The essential facts are not in dispute. The insurer, SATMA, is a Brazilian corporation engaged in the general insurance underwriting business and duly licensed to do business in New Jersey. The agent, SAMI, a New Jersey corporation with its principal place of business in Newark, is a duly licensed insurance agent and surplus line broker *456 in New Jersey. At the times involved it was the insurer's exclusive manager and general agent in the United States, with full power, pursuant to an agency agreement, to bind all forms of surplus lines insurance on behalf of SATMA and to cancel all insurance so bound. The agent acknowledged in the agreement that all premiums it collected are trust funds belonging to the insurer and that its duties and obligations with respect thereto shall be those of a trustee under the laws of the State of New Jersey. The insurer agreed to allow the agent a total commission of 30% calculated on all premiums — less return premiums — it paid to the insurer, plus federal tax of 4% on all direct writings.
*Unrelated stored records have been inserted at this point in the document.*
(** [res.sendStatus(200)]: assigns the status, then sends its text, "OK",
    as a plain-text body.  The source passes no other code. *)
Definition sendStatus_200 (res : response) : outcome value unit * response :=
  let res' := Response (VNum 200) (written res) in
  match written res with
  | Some _ => (Threw ERR_HTTP_HEADERS_SENT, res')
  | None => deliver (Text "OK") res'
  end.

End Express.

Section ResponseCalls.
Context {S : Type}.

(** A call on [res]: it is logged, then takes effect on the response,
    and may raise. *)
Definition res_call (ev : event)
    (op : Express.response -> outcome value unit * Express.response)
  : M (Express.response * world S) value unit :=
  fun '(res, w) =>
    let '(r, res') := op res in
    (r, (res', World (store w) (log w ++ [ev]))).

Definition res_status (code : value) : M (Express.response * world S) value unit :=
  res_call (ResStatus code) (Express.status code).
Definition res_json (body : value) : M (Express.response * world S) value unit :=
  res_call (ResJson body) (Express.json body).
Definition res_send : M (Express.response * world S) value unit :=
  res_call ResSend Express.send.
Definition res_sendStatus_200 : M (Express.response * world S) value unit :=
  res_call (ResSendStatus 200) Express.sendStatus_200.

(** A handler run on the response of its own request, nothing written to
    it yet (in the source no middleware calls [next()] after it wrote a
    response); the response is dropped at the end. *)
Definition on_fresh_response {A} (m : M (Express.response * world S) value A)
  : M (world S) value A :=
  fun w => let '(r, (_, w')) := m (Express.fresh, w) in (r, w').
End ResponseCalls.

(** ** models/team.model.ts: class TeamModel *)

(** Modelled from the spec: [ModelError] of [models/index] is not among
    the sources; it is the data-access error that wraps its constructor
    argument, and [ModelError.NO_INIT] is its "not initialized" constant.
    It is kept as free constructors. *)
Inductive thrown : Type :=
  | JsThrown (v : value)
  | ModelError_NO_INIT
  | ModelError_message (msg : string)
  | ModelError (e : thrown).

Module TeamModel.

(** The private fields.  [db] is the shared store of the [world]. *)
Record t : Type := Build {
  initialized : bool;
  id : value;
  subdomain : value;
  customer_id : value
}.

(** [constructor(db, id?)]. *)
Definition constructor (id : option Z) : t :=
  {| initialized := false;
     id := match id with Some n => VNum n | None => VUndefined end;
     subdomain := VUndefined;
     customer_id := VUndefined |}.

(** The text passed to [console.warn] in [init]: the word id is quoted. *)
Definition warn_no_team : string :=
  "Cannot find team with passed " +:+ String "034"%char "id" +:+ String "034"%char EmptyString.

Section Methods.
Context {S : Type} `{!Database S} `{!StripeService S}.

Definition db_teams_findOne (c : criteria) : M (world S) thrown value :=
  map_error JsThrown (call (DbFindOne c) (teams_findOne c)).
Definition db_teams_insert (subdomain : string) : M (world S) thrown value :=
  map_error JsThrown (call (DbInsert subdomain) (teams_insert subdomain)).
Definition db_teams_update (c : criteria) (f : fields) : M (world S) thrown value :=
  map_error JsThrown (call (DbUpdate c f) (teams_update c f)).
Definition prop (base : value) (name : string) : M (world S) thrown value :=
  map_error JsThrown (of_outcome (get base name)).

(** [static async available(db, subdomain)]. *)
Definition available (subdomain : string) : M (world S) thrown bool :=
  try_catch
    (let* found := db_teams_findOne (BySubdomain (VStr subdomain)) in
     ret (if truthy found then false else true))
    (fun e => throw (ModelError e)).

(** [static async findTeamByURL(db, url)]. *)
Definition findTeamByURL (url : string) : M (world S) thrown value :=
  let subdomain := index (split "." url) 0 in
  try_catch
    (let* found := db_teams_findOne (BySubdomain subdomain) in
     ret found)
    (fun e => throw (ModelError e)).

(** [async init()]. *)
Definition init : M (t * world S) thrown value :=
  try_catch
    (let* this := get_obj in
     let* team := lift (db_teams_findOne (ById (id this))) in
     let* team_subdomain := lift (prop team "subdomain") in
     (if truthy team_subdomain
      then
        set_obj (fun this => Build (initialized this) (id this) team_subdomain (customer_id this)) ;;;
        let* team_customer_id := lift (prop team "customer_id") in
        set_obj (fun this => Build (initialized this) (id this) (subdomain this) team_customer_id)
      else lift (emit (ConsoleWarn warn_no_team))) ;;;
     set_obj (fun this => Build true (id this) (subdomain this) (customer_id this)) ;;;
     let* this := get_obj in
     ret (id this))
    (fun e => throw (ModelError e)).

(** [async create(newURL)]. *)
Definition create (newURL : string) : M (t * world S) thrown value :=
  try_catch
    (let* newTeam := lift (db_teams_insert newURL) in
     if truthy newTeam
     then
       let* new_id := lift (prop newTeam "id") in
       set_obj (fun this => Build (initialized this) new_id (subdomain this) (customer_id this)) ;;;
       set_obj (fun this => Build true (id this) (subdomain this) (customer_id this)) ;;;
       let* this := get_obj in
       ret (id this)
     else throw (ModelError_message "Team was not created. Please verify model integrity"))
    (fun e => throw (ModelError e)).

(** [getSubdomain()]. *)
Definition getSubdomain : M (t * world S) thrown value :=
  let* this := get_obj in
  if initialized this then ret (subdomain this)
  else throw ModelError_NO_INIT.

(** [async setSubdomain(newURL)]. *)
Definition setSubdomain (newURL : string) : M (t * world S) thrown value :=
  let* this := get_obj in
  if initialized this
  then
    set_obj (fun this => Build (initialized this) (id this) (VStr newURL) (customer_id this)) ;;;
    try_catch
      (let* this := get_obj in
       lift (db_teams_update (ById (id this)) (SetSubdomain newURL)))
      (fun e => throw (ModelError e))
  else throw ModelError_NO_INIT.

(** [getCustomerID()]. *)
Definition getCustomerID : M (t * world S) thrown value :=
  let* this := get_obj in
  if initialized this then ret (customer_id this)
  else throw ModelError_NO_INIT.

(** [async setCustomerID(customer_id)]. *)
Definition setCustomerID (new_customer_id : string) : M (t * world S) thrown value :=
  let* this := get_obj in
  if initialized this
  then
    set_obj (fun this => Build (initialized this) (id this) (subdomain this) (VStr new_customer_id)) ;;;
    try_catch
      (let* this := get_obj in
       lift (db_teams_update (ById (id this)) (SetCustomerId new_customer_id)))
      (fun e => throw (ModelError e))
  else throw ModelError_NO_INIT.

(** [async hasActiveSubscription()]. *)
Definition hasActiveSubscription : M (t * world S) thrown value :=
  let* this := get_obj in
  if initialized this
  then
    lift (map_error JsThrown
            (call (StripeHasActiveSubscription (customer_id this))
                  (stripe_hasActiveSubscription (customer_id this))))
  else throw ModelError_NO_INIT.

End Methods.
End TeamModel.

(** ** models/team.model.ts: middleware *)

(** [interface ITeamURLRequest]: the JSON-parsed body with its optional
    [newURL], [undefined] when absent.  The interface declares a string;
    the parsed JSON can hold any value there. *)
Record ITeamURLRequestBody : Type := { newURL : value }.
Record ITeamURLRequest : Type := { url_body : ITeamURLRequestBody }.

(** [interface ITeam] and [interface ITeamRequest], with the fields of
    the Express request that the code reads: [headers.origin],
    [user] (set by the authentication layer), [body], and the [team]
    slot the middleware fills in. *)
Record ITeam : Type := { team_id : value; team_subdomain : value }.

Record ITeamRequest : Type := {
  origin : option string;
  user : value;
  body : value;
  team : option ITeam
}.

Definition set_team (tm : ITeam) (req : ITeamRequest) : ITeamRequest :=
  {| origin := origin req; user := user req; body := body req; team := Some tm |}.

(** A request from [email] with the given [Origin] header, no tenant
    attached yet. *)
Definition request_from (o : option string) (email : string) (b : value) : ITeamRequest :=
  {| origin := o; user := VObj {[ "email" := VStr email ]}; body := b; team := None |}.

(** The request of the save scenario: tenant 7 attached, and the body
    [{name: "slack", authentication: {token: "x"}, providers: ["slack"]}]. *)
Definition save_request : ITeamRequest :=
  {| origin := Some "https://acme.example.com";
     user := VObj {[ "email" := VStr "ann@acme.test" ]};
     body := VObj (<["name" := VStr "slack"]>
                   (<["authentication" := VObj {[ "token" := VStr "x" ]}]>
                    (<["providers" := VArr [VStr "slack"]]> ∅)));
     team := Some {| team_id := VNum 7; team_subdomain := VStr "acme" |} |}.

(** An error carrying [status = 409] and [message = "duplicate"]. *)
Definition duplicate_error : value :=
  VObj (<["status" := VNum 409]> (<["message" := VStr "duplicate"]> ∅)).

(** The character class of [/^[0-9a-z\-]+$/]. *)
Definition subdomain_class : list class_item :=
  [CRange "0" "9"; CRange "a" "z"; CChar "-"].

Definition error_body (msg : string) : value :=
  VObj {[ "error" := VStr msg ]}.

Definition msg_required : string := "newURL is required".
Definition msg_charset : string :=
  "newURL can only conatain lowercase letters, numbers and dashes".

(** The join of [verifySubdomain] (the template literal, with its line
    breaks and indentation collapsed to single spaces). *)
Definition subdomain_sql : string :=
  "SELECT teams.id FROM users LEFT JOIN teams ON users.team_id = teams.id WHERE teams.subdomain = $1 AND users.email = $2".

Section Middleware.
Context {S : Type} `{!Database S}.

(** [verifyTeamName(req, res, next)], with [res] the object of the
    computation. *)
Definition verifyTeamName (req : ITeamURLRequest)
  : M (Express.response * world S) value unit :=
  let passed := true in
  let* passed :=
    (if negb (truthy (newURL (url_body req)))
     then
       res_status (VNum 400) ;;;
       res_json (error_body msg_required) ;;;
       ret false
     else ret passed) in
  let* passed :=
    (if negb (test_anchored_plus subdomain_class (to_string (newURL (url_body req))))
     then
       res_status (VNum 400) ;;;
       res_json (error_body msg_charset) ;;;
       ret false
     else ret passed) in
  if passed then lift (emit Next) else ret tt.

(** [async verifySubdomain(req, res, next)].  The request is the
    mutable object of the computation: [req.team = ...] updates it. *)
Definition verifySubdomain : M (ITeamRequest * world S) value unit :=
  let* req := get_obj in
  let* parts := of_outcome (split_of "://" (of_option (origin req))) in
  let* labels := of_outcome (split_of "." (index parts 1)) in
  let subdomain := index labels 0 in
  if truthy subdomain && negb (strict_eq_str subdomain "www")
  then
    try_catch
      (let* email := of_outcome (get (user req) "email") in
       let* data := lift (call (DbQuery subdomain_sql [subdomain; email])
                               (db_query subdomain_sql [subdomain; email])) in
       match data with
       | [] =>
           lift (emit (ResStatus (VNum 403))) ;;;
           lift (emit ResEnd)
       | row :: _ =>
           let id := default VUndefined (row !! "id") in
           set_obj (set_team {| team_id := id; team_subdomain := subdomain |}) ;;;
           lift (emit Next)
       end)
      (fun e =>
         lift (emit (ConsoleError e)) ;;;
         lift (emit (ResStatus (VNum 500))) ;;;
         lift (emit ResEnd))
  else lift (emit Next).
End Middleware.

(** ** controllers/integration.controller/save.post.ts *)

Section Controller.
Context {S : Type} `{!IntegrationModel S}.

(** A call on the integration accessor. *)
Definition run {A} (op : S -> outcome value A * S) : M (world S) value A :=
  fun w => let '(r, s') := op (store w) in (r, World s' (log w)).

(** [req.team.id]. *)
Definition req_team_id (req : ITeamRequest) : outcome value value :=
  match team req with
  | Some tm => Returned (team_id tm)
  | None => Threw (TypeError "id" VUndefined)
  end.

(** The statements of the [try] block before [res.sendStatus]. *)
Definition save_integration (req : ITeamRequest) : M (world S) value unit :=
  let* id := of_outcome (req_team_id req) in
  let* name := of_outcome (get (body req) "name") in
  let integration := {| integration_team := id; integration_name := name |} in
  run (integration_init integration) ;;;
  let* authentication := of_outcome (get (body req) "authentication") in
  let* providers := of_outcome (get (body req) "providers") in
  run (integration_save integration authentication providers).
The agent was also authorized to enter into exclusive "correspondents' agreements" with brokers throughout the country for the placing of business through the agent for acceptance by the insurer. It had such an agreement with Wallace, a duly licensed broker in Atlanta, Georgia. Under the agreement the agent agreed to pay the broker a commission of 20% (out of the 30% the agent received from the insurer) on such business, plus 4% allowance for federal tax stamps, and the broker agreed in turn to ratably refund to the agent commissions attributable to cancelled policies or reduced premiums. The practice was for the insurance policy to be sent by the agent to the broker for delivery to the latter's customer, the insured, and for the broker to collect the premium and remit the same to the agent. (This correspondents' agreement, in effect, so provided and directed.) Apparently it was also customary for the broker to act as the conduit for any return premiums or other credits due an insured from the insurer. Such payments were transmitted to him by the agent (who in turn had received them from the insurer), and turned over to the insured.

All financial transactions between the insurer and the agent for premiums or other charges on the one hand and return premiums or other credits on the other, with due allowance for commissions, were handled by a monthly *457 bordereau — a statement of account listing all transactions. If the balance indicated thereon was in the insurer's favor, the agent would send it a check for the appropriate amount, and vice versa if monies were due the agent. The same procedure was employed as between the broker and the agent. This method of remittance is known as the "account current system" and is said to be the prevalent system in the trade.

This case is concerned with 27 insurance policies issued by the insurer, SATMA, through the agent, SAMI, and the broker, Wallace, and cancelled during 1962 and 1963.[1] The policies were high risk motor vehicle damage policies (ordinarily written only by surplus line carriers) issued to insureds in the broker's business area. All of them contained the usual provision permitting cancellation by the insured or the insurer at any time, in which event, it was further provided the insured was entitled to the return, from the insurer, of the unearned premium.

Apparently the insureds either could not or did not desire to pay the full amount of the premium on these policies. The broker therefore made arrangements in each case with plaintiff, whose factoring business was located in Fort Dodge, Iowa, to finance the portion of the premium unpaid by the insured. This was accomplished in each case by the entering into of a "Premium Financing Contract" between the insured and the broker, on forms furnished by plaintiff, which set forth the details of the insurance policy, and provided for installment payments of the balance, plus financing charges. The contract was accompanied by a "premium note" executed by the insured, both of which were forwarded to plaintiff following their assignment to him by the broker. The premium note provided that the broker would notify plaintiff if the policy was cancelled and "pay to [plaintiff] *458 an amount equal to the full unearned premium (including commissions thereon) or direct the insurer to do so."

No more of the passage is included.